Un accanimento su questi patrimoni non farebbe altro che incrementare queste pratiche assolutamente legali, estendendole magari anche a chi oggi pensa di non averne bisogno col risultato di prosciugare il gettito. Una semplice rapporto di causa effetto che a quanto pare sfugge ai cattocomunisti, tutti presi a propinare stucchevoli sermoni moraleggianti scomodando anche la dottrina sociale della Chiesa. Ma sappiamo bene come finirebbe: i grandi patrimoni svicolerebbero e nella nassa fiscale immaginata da Enrico letta alla fine ci cascherebbero, bollati come “ricchi,” solo patrimoni costituiti da una casa di proprietà e dai risparmi di una vita.
Certo, una persona minimamente raziocinante potrebbe (e dovrebbe) chiedersi come mai Enrico Letta pensi di trovare questi soldi (lasciando da parte per un attimo l’assurdità dello scopo) grassando i risparmi degli Italiani e non, ad esempio, perseguendo la vera e propria evasione delle multinazionali progressiste che piacciono alla gente che piace, beneficiate da anni da compiacenti concordati al ribasso che sottraggono all’erario centinaia e centinaia di milioni. Oppure come mai non ci si ponga il problema dei paradisi fiscali intra UE, come Paesi Bassi e Lussemburgo, che stanno rastrellando il gettito fiscale delle imprese italiane. Domande retoriche, ovviamente, alle quali l’europeista Letta non si sognerebbe mai di rispondere.
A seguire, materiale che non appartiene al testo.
(** A method of the entity manager, called on [self.entity_manager]. *)
Definition on_entity_manager {A} (c : M EntityManager A)
  : Co HomeAssistantManager A :=
  λ m, let '(r, em) := c (_entity_manager m) in
       (as_base r, with_entity_manager em m).

(** A call of the host on [self._hass]. *)
Definition on_hass {A} (f : HomeAssistant → A * HomeAssistant)
  : Co HomeAssistantManager A :=
  on_entity_manager (λ em, let '(a, h) := f (hass em) in (Ok a, with_hass h em)).

Definition async_create_task (t : Task) : Co HomeAssistantManager unit :=
  on_hass (λ h, (tt, with_tasks (tasks h ++ [t]) h)).

(** The closure [_send_heartbeat] built by [__init__]. *)
Definition _send_heartbeat (internal_now : Z) : Co HomeAssistantManager unit :=
  modify (with_last_heartbeat (Some internal_now));;
  async_create_task TaskSendHeartbeat.

Definition _update_entities (now : Z) : Co HomeAssistantManager unit :=
  async_create_task (TaskAsyncUpdate now).

Definition async_update_entry (entry : option ConfigEntry)
  : Co HomeAssistantManager unit :=
  match entry with
  | Some entry =>
      modify (with_entry (Some entry));;
      on_entity_manager (logger (InfoEntryLoad entry))
  | None =>
      let* m := get_state in
      let entry := _entry m in
      let* remove_async_track_time :=
        on_hass (async_track_time_interval CbUpdateEntities (_scan_interval m)) in
      modify (λ m, with_handlers
                     (_async_track_time_handlers m ++ [remove_async_track_time])
                     m);;
      match _heartbeat_interval m with
      | Some heartbeat_interval =>
          let* remove_async_heartbeat_track_time :=
            on_hass (async_track_time_interval CbSendHeartbeat
                       heartbeat_interval) in
          modify (λ m, with_handlers
                         (_async_track_time_handlers m
                            ++ [remove_async_heartbeat_track_time]) m)
      | None => ret tt
      end;;
      match entry with
      | Some entry => on_entity_manager (logger (InfoEntryChange entry))
      | None =>
          raise (Exception
                   (AttributeError
                      "'NoneType' object has no attribute 'as_dict'"))
      end
  end;;
  async_initialize_data_providers.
Sia come sia, con la logica di un giapponese nella jungla, il segretario del PD non demorde portandosi dietro una buona parte dei suoi compagni ma non il consenso (virtuale) degli elettori che nei sondaggi, l’unica forma di espressione del consenso politico attualmente possibile, lo puniscono sonoramente relegandolo al minimo storico, superato anche dalla Meloni. La trovata da Robin Hood all’amatriciana di certo non lo aiuterà a recuperare e c’è da scommettere che quando i suoi compagni si accorgeranno di avere grazie a lui le poltrone a rischio non staranno certo sereni.